I’ve been applying Agile practices and following Agile principles ever since I learnt about it. I’m going to explain what ways Agile helps me with my daily challenges. All Agile principles and ideas were included in the document called Agile Manifesto, You can read it here. So what are the advantages of Agile?
➡️I put people first.
Agile is using the collaborative intelligence of people. It’s not about knowing everything. Nobody knows everything. Agile takes advantage of cross-functional teams in which people learn from one another.
➡️Success is a team sport. I learnt to empower people.
Empowering people involves asking them powerful questions instead of giving answers to the problem. Moreover, it also requires providing people with tools they need, and fostering the proper conditions they could improve in as a team.
➡️I don’t do things that I find pointless at a given moment.
Agile does not tell to do things that bring you or others no value. It’s a philosophy based on common sense. More focus is put on goals rather than a means to reach them.
➡️I put greater stress on outcome than output.

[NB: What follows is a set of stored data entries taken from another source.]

Definition _parse_origins (origins_data : list pyval) (file_path : string)
  : M (list StructureItem) :=
  foldM (fun origins origin =>
           origin <~ as_dict origin;
           place_id <~ clean_field (Py.get "place" origin) file_path;
           let interval := get_or_empty "interval" origin in
           '(date_start, date_end, precision) <~ parse_interval interval;
           provenance <~ or_empty_dict (Py.get "provenance" origin);
           ret (origins ++
                [{| rid := Py.get "rid" origin;
                    target_id := None;
                    item_properties :=
                      list_to_map
                        [("mode", Py.get "mode" origin);
                         ("place", Py.of_option place_id);
                         ("interval", interval);
                         ("date_start", Py.of_option date_start);
                         ("date_end", Py.of_option date_end);
                         ("date_precision", PStr precision);
                         ("is_primary",
                           if Py.has_key "is_primary" origin
                           then Py.get "is_primary" origin else PBool false);
                         ("doc", Py.get "doc" provenance);
                         ("quote", Py.get "quote" provenance);
                         ("evidence_type", Py.get "evidence_type" provenance);
                         ("confidence", Py.get "confidence" provenance)] |}])%list)
        [] origins_data.

Definition _parse_family_relations (rels_data : list pyval)
    (file_path : string) : M (list StructureItem * gset string) :=
  foldM (fun '(relations, target_ids) rel =>
           rel <~ as_dict rel;
           target <~ clean_field (Py.get "target" rel) file_path;
           let interval := get_or_empty "interval" rel in
           '(date_start, date_end, precision) <~ parse_interval interval;
           provenance <~ or_empty_dict (Py.get "provenance" rel);
           ret ((relations ++
                 [{| rid := Py.get "rid" rel;
                     target_id := target;
                     item_properties :=
                       list_to_map
                         [("relation_type", Py.get "relation_type" rel);
                          ("interval", interval);
                          ("date_start", Py.of_option date_start);
                          ("date_end", Py.of_option date_end);
                          ("date_precision", PStr precision);
                          ("doc", Py.get "doc" provenance);
                          ("quote", Py.get "quote" provenance);
                          ("evidence_type", Py.get "evidence_type" provenance);
                          ("confidence", Py.get "confidence" provenance)] |}])%list,
                target_ids ∪ opt_set target))
        ([], ∅) rels_data.

Definition _parse_professional_relations (rels_data : list pyval)
    (file_path : string) : M (list StructureItem * gset string) :=
  foldM (fun '(relations, target_ids) rel =>
           rel <~ as_dict rel;
           target <~ clean_field (Py.get "target" rel) file_path;
           org_id <~ clean_field (Py.get "organization_context" rel) file_path;
           let interval := get_or_empty "interval" rel in
           '(date_start, date_end, precision) <~ parse_interval interval;
           provenance <~ or_empty_dict (Py.get "provenance" rel);
           ret ((relations ++
                 [{| rid := Py.get "rid" rel;
                     target_id := target;
                     item_properties :=
                       list_to_map
                         [("relation_type", Py.get "relation_type" rel);
                          ("organization_context", Py.of_option org_id);
                          ("interval", interval);
                          ("date_start", Py.of_option date_start);
                          ("date_end", Py.of_option date_end);
                          ("date_precision", PStr precision);
                          ("doc", Py.get "doc" provenance);
                          ("quote", Py.get "quote" provenance);
                          ("evidence_type", Py.get "evidence_type" provenance);
                          ("confidence", Py.get "confidence" provenance)] |}])%list,
                target_ids ∪ opt_set target))
        ([], ∅) rels_data.

(** Python dicts whose iteration order matters are association lists:
    [d[k] = v] replaces in place or appends. *)
Fixpoint alist_get {A} (k : string) (l : list (string * A)) : option A :=
  match l with
  | [] => None
  | (k', v) :: l' => if String.eqb k k' then Some v else alist_get k l'
  end.

Fixpoint alist_set {A} (k : string) (v : A) (l : list (string * A))
  : list (string * A) :=
  match l with
  | [] => [(k, v)]
  | (k', v') :: l' =>
      if String.eqb k k' then (k, v) :: l' else (k', v') :: alist_set k v l'
  end.

(** [clean_id(frontmatter['id'], ...)], outside any [try]. *)
Definition clean_or_raise (v : pyval) (file_path : string) : M string :=
  match v with
  | PStr s => fun w => WikilinkExtractor.clean_id s w (Some file_path) None
  | _ => raise AttributeError
  end.

(** The value of a link property of a markdown item, when it is truthy;
    the markdown parser stores a string or [None] there. *)
Definition truthy_str (v : pyval) : option string :=
  match v with
  | PStr s => if truthy s then Some s else None
  | _ => None
  end.
(** The loop over the neighbours inside [strongConnect]; [sc] is the
    recursive call. *)
Fixpoint visitNeighbors (sc : string -> TarjanState -> option TarjanState)
  (node : string) (ns : list string) (st : TarjanState) : option TarjanState :=
  match ns with
  | [] => Some st
  | neighbor :: ns' =>
      if negb (hasIndex st neighbor) then
        match sc neighbor st with
        | None => None
        | Some st' =>
            visitNeighbors sc node ns'
              (setLowLink node
                 (Nat.min (getNum (lowLinks st') node)
                          (getNum (lowLinks st') neighbor)) st')
        end
      else if isOnStack st neighbor then
        visitNeighbors sc node ns'
          (setLowLink node
             (Nat.min (getNum (lowLinks st) node)
                      (getNum (indices st) neighbor)) st)
      else visitNeighbors sc node ns' st
  end.

(** The [do ... while (w !== node)] loop: pops into [scc] down to and
    including [node]. The stack cannot run out before [node] is met, since
    [node] was pushed on it; the model has no result there. *)
Fixpoint popScc (node : string) (stk : list string) (onStk : gset string)
  (scc : list string) : option (list string * gset string * list string) :=
  match stk with
  | [] => None
  | w :: stk' =>
      if String.eqb w node then Some (stk', onStk ∖ {[w]}, scc ++ [w])
      else popScc node stk' (onStk ∖ {[w]}) (scc ++ [w])
  end.

(** The final [if] of [strongConnect]. *)
Definition closeScc (node : string) (st : TarjanState) : option TarjanState :=
  if Nat.eqb (getNum (lowLinks st) node) (getNum (indices st) node) then
    match popScc node (stack st) (onStack st) [] with
    | None => None
    | Some (stk, onStk, scc) =>
        Some {| indices := indices st; lowLinks := lowLinks st;
                onStack := onStk; stack := stk; index := index st;
                sccs := sccs st ++ [scc] |}
    end
  else Some st.

(** [strongConnect]; the recursion of the source is bounded by [fuel], and
    [None] stands for a run that needs more. *)
Fixpoint strongConnect (fuel : nat) (graph : Graph) (node : string)
  (st : TarjanState) : option TarjanState :=
  match fuel with
  | O => None
  | S fuel' =>
      let st1 := enter node st in
      let visited :=
        match Js.map_get graph node with
        | Some edges =>
            visitNeighbors (strongConnect fuel' graph) node (neighborsOf edges) st1
        | None => Some st1
        end in
      match visited with
      | None => None
      | Some st2 => closeScc node st2
      end
  end.
(** * Weather dashboard front end: favorites store, search controller,
      unit conversion.

    A shallow embedding of the client-side logic of the weather dashboard
    (hooks/useFavorites, components/SearchBar, components/WeatherCard,
    components/ForecastCard, App) together with the properties stated about
    it.

    Conventions.
    - A JavaScript string is the list of its UTF-16 code units ([jsstring]);
      [length] is therefore the JavaScript [.length], and [===] on strings
      is equality of lists.
    - A JavaScript number is an IEEE 754 binary64 value ([float]); where a
      property speaks of its distance to another number, its value is the
      real number given by the specification of the primitive floats.
    - [localStorage] is a finite map from keys to strings.
    - React state is passed explicitly; an effect that runs after a render
      is a function from the rendered state to the new outside world. *)

From Stdlib Require Import NArith ZArith List Bool Lia String Ascii.
From Stdlib Require Import Reals Lra.
From Stdlib Require Import Floats.PrimFloat Floats.SpecFloat Floats.FloatOps
  Floats.FloatAxioms.
From stdpp Require Import base option list gmap.

Local Open Scope N_scope.

(** ** JavaScript strings *)

Definition jsstring : Type := list N.

Definition js (s : string) : jsstring :=
  map N_of_ascii (list_ascii_of_string s).

(** The template literal [`${a}-${b}`]. *)
Definition dash : N := 45.

Definition template_dash (a b : jsstring) : jsstring := a ++ dash :: b.

(** ** types/index.ts *)

Record FavoriteCity : Type := mkFavoriteCity {
  name : jsstring;
  country : jsstring;
  id : jsstring
}.

#[global] Instance FavoriteCity_eq_dec : EqDecision FavoriteCity.
Proof. solve_decision. Defined.

(** ** hooks/useFavorites.ts: the state updaters *)

Module Favorites.

(** [prev.some((f) => f.id === city.id)] *)
Definition some_id (target : jsstring) (favs : list FavoriteCity) : bool :=
  existsb (fun f => bool_decide (id f = target)) favs.

(** The updater passed to [setFavorites] by [addFavorite]. *)
Definition addFavorite (city : FavoriteCity) (prev : list FavoriteCity)
  : list FavoriteCity :=
  if some_id (id city) prev then prev else prev ++ [city].

(** The updater passed to [setFavorites] by [removeFavorite]. *)
Definition removeFavorite (target : jsstring) (prev : list FavoriteCity)
  : list FavoriteCity :=
  List.filter (fun f => negb (bool_decide (id f = target))) prev.

(** [isFavorite] reads the state of the current render. *)
Definition isFavorite (target : jsstring) (favorites : list FavoriteCity)
  : bool :=
  some_id target favorites.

Here I presented the differences between these two concepts. Simply speaking, output is the tangible effect of your effort, a product. Outcome relates to how this product influences its users and how it changes their world.
➡️I’m more comfortable with change.
That is because I take failure as lessons. I take them as something positive.
➡️I could better better deal with risk
I break my work down so that I could better deal with risk, and therefore I reduce the size of the area I will have to discover at a time.
➡️My main focus is put on what is valuable to the product user.
No matter how great my product is, it’s useless unless there are people wanting to use it. People use products to solve THEIR problems and to satisfy THEIR needs.
➡️It’s perfectly fine to make a mistake.
➡️ I’m OK with failure. We learn best by doing. I inspect what I have done and adapt further solutions.
➡️I’m customer-oriented.
It’s much easier to discover a product when the customer and the maker are on the same page.
➡️I’m keen on experimentation
With experiments we can discover what we don’t know that we don’t know: the unknown unknowns. The purpose of the experiment is provide you with knowledge you need. In a complex domain of work, experiments are the best practices one can use to learn more about the product.
➡️MVP concept
An MVP stands for “minimum viable product”. To me it’s any done work that can be used by the customer. It might be just a piece of work that is done, working and providing some business value. In Agile we deliver it often and early.
➡️Done means valuable
My work is Done, as I try to avoid multitasking. Done means a working potentially usable product.
Curiosity instead of control
I’m curious about NEW solutions. If you keep doing something exactly the same way, that’s not Agile. Agile is a continuous improvement.